Our worth comes from being a creation of God. Made in His image we are precious in His sight.

“So God created mankind in his own image, in the image of God he created them; male and female he created them.” Genesis 1:27

“But he said to me, ‘“My grace is enough for you. When you are weak, my power is made perfect in you.’ So I am very happy to brag about my weaknesses. Then Christ’s power can live in me.”1 Cor 12:9 (NCV)

Fear of Being Disliked 

I am also a people pleaser. Always a danger for a pastor’s personality and the context of ministry, it is difficult to maintain boundaries. This creates a tendency to ignore self-care. Setting aside time and energy for family, diet and exercise, from saying “no” to one more meeting, is difficult for me. Speaking in a way that is both well received and prophetic is a fine line to walk.

I have not practiced self-care or setting boundaries. The drive to be a “people pleaser” may come from an unconscious belief I have felt unloved or unwanted.

What I have discovered facing this fear is that I only need to please one, it is enough to please God. And I am deeply loved by the One who created and sustains me.

“Blessed is the man who trusts in the Lord, and whose hope is the Lord. For he shall be like a tree planted by the waters, which spreads out its roots by the river, and will not fear when heat comes: but its leaf will be green, and will not be anxious in the year of drought, nor will cease from yielding fruit.” Jeremiah 17:7-8.

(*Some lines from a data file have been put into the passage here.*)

Lemma resume_spec temp j d r d' :
  resume_temp temp j d = (r, d') ->
  quiet d d' /\ forall file fed, r = Ok (file, fed) -> d_opened d' !! file = Some temp /\
    exists n, d_files d !! temp = Some n /\
    contents n = fed /\ len (contents n) = aj_bytes_written j.
Proof.
  unfold resume_temp, temp_matches_journal. destruct (d_files d !! temp) as [n|] eqn:En; cbn [negb].
  2:{ intros H. injection H as <- <-. done. }
  destruct (len (contents n) =? aj_bytes_written j) eqn:El; cbn [negb].
  2:{ intros H. injection H as <- <-. done. }
  apply Z.eqb_eq in El.
  intros H. apply bind_inv in H as [(e & H & ->)|(m & d1 & H1 & H)].
  { apply read_quiet in H; [|done]. done. }
  apply read_quiet in H1; [|done].
  apply bind_inv in H as [(e & H & ->)|(file & d2 & H2 & H)];
    apply open_file_spec in H || apply open_file_spec in H2.
  { destruct H as (Q & _). split; [by transitivity d1|done]. }
  destruct H2 as (Q2 & _ & _ & _ & file' & [= <-] & Ho).
  apply bind_inv in H as [(e & H & ->)|(fed & d3 & H3 & H)].
  { apply read_file_quiet in H as [Q _]. split; [|done]. transitivity d1; [done|by transitivity d2]. }
  apply read_file_quiet in H3 as [Q F]. unfold ret in H. injection H as <- <-.
  split; [transitivity d1; [done|by transitivity d2]|]. intros file' fed' [= <- <-].
  split; [eapply lookup_weaken; [exact Ho|apply Q]|].
  destruct (F fed eq_refl) as (n' & E' & Ec).
  rewrite (qu_files _ _ Q2), (qu_files _ _ H1), En in E'. injection E' as <-. eauto.
Qed.

(** An operation that takes the chunk: in the table, resumed or new, or a
    journal that only answers. *)
Definition opened (offers : list AttachmentOperationChunk) (d : Disk) (op : ActiveOperation)
    (sid rid : text) : Prop :=
  (exists ps b f, live offers d op sid rid ps b f) \/
  (exists ps b f, at_hand offers d op sid rid ps b f /\ parked op).

Lemma quiet_journal_holds offers d d' sid rid :
  quiet d d' -> journal_holds offers d sid rid -> journal_holds offers d' sid rid.
Proof.
  intros Q H dir n Hd En. rewrite (qu_files _ _ Q) in En.
  destruct (H dir n Hd En) as (j & p & ps & b & f & -> & He). exists j, p, ps, b, f.
  split; [done|]. eapply (held_step rid); [by apply quiet_evolves|left; by rewrite (qu_files _ _ Q)|reflexivity|done].
Qed.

Fear of Functioning In The World

Another fear I face is not being able to function in the world. And it is true I can’t function as I once did. Both bipolar and medications have changed my lifestyle. I’ve learned that mood stabilizers and antipsychotics can cause tremors. My little grandson asked me the other day, “Why do you wiggle all over?”

I have to maintain my sleep schedule which seems to others to be an inordinate amount of sleep. But it is necessary for my health. Medication has triggered unhealthy weight gain. I struggle to find the right words in conversation. My memories of recent events are not good, even on memory making trips with the grandkids.

For all of those reasons I find myself needing reassurance from loved ones. Confidence builders encourage my attempts to step out into the world.  Though withdrawing is more comfortable.

“Fear not, for I have redeemed you; I have called you by your name; you are Mine. When you pass through the waters, I will be with you; and through the rivers, they shall not overflow you. When you walk through the fire, you shall not be burned, nor shall the flame scorch you.” Isaiah 43:1-2.

“So do not fear, for I am with you; do not be dismayed, for I am your God. I will strengthen you and help you; I will uphold you with my righteous right hand.” Isaiah 41:10

Where did all these fears come from? Many were there in my heart before my bipolar but my disease has amplified their effects.

But here is a promise that helps me cope with my fear. “For God hath not given us the spirit of fear; but of power, and of love, and of a sound mind”. 2 Tim 1:7 (KJV)

May these Bible promises be your fear fighters.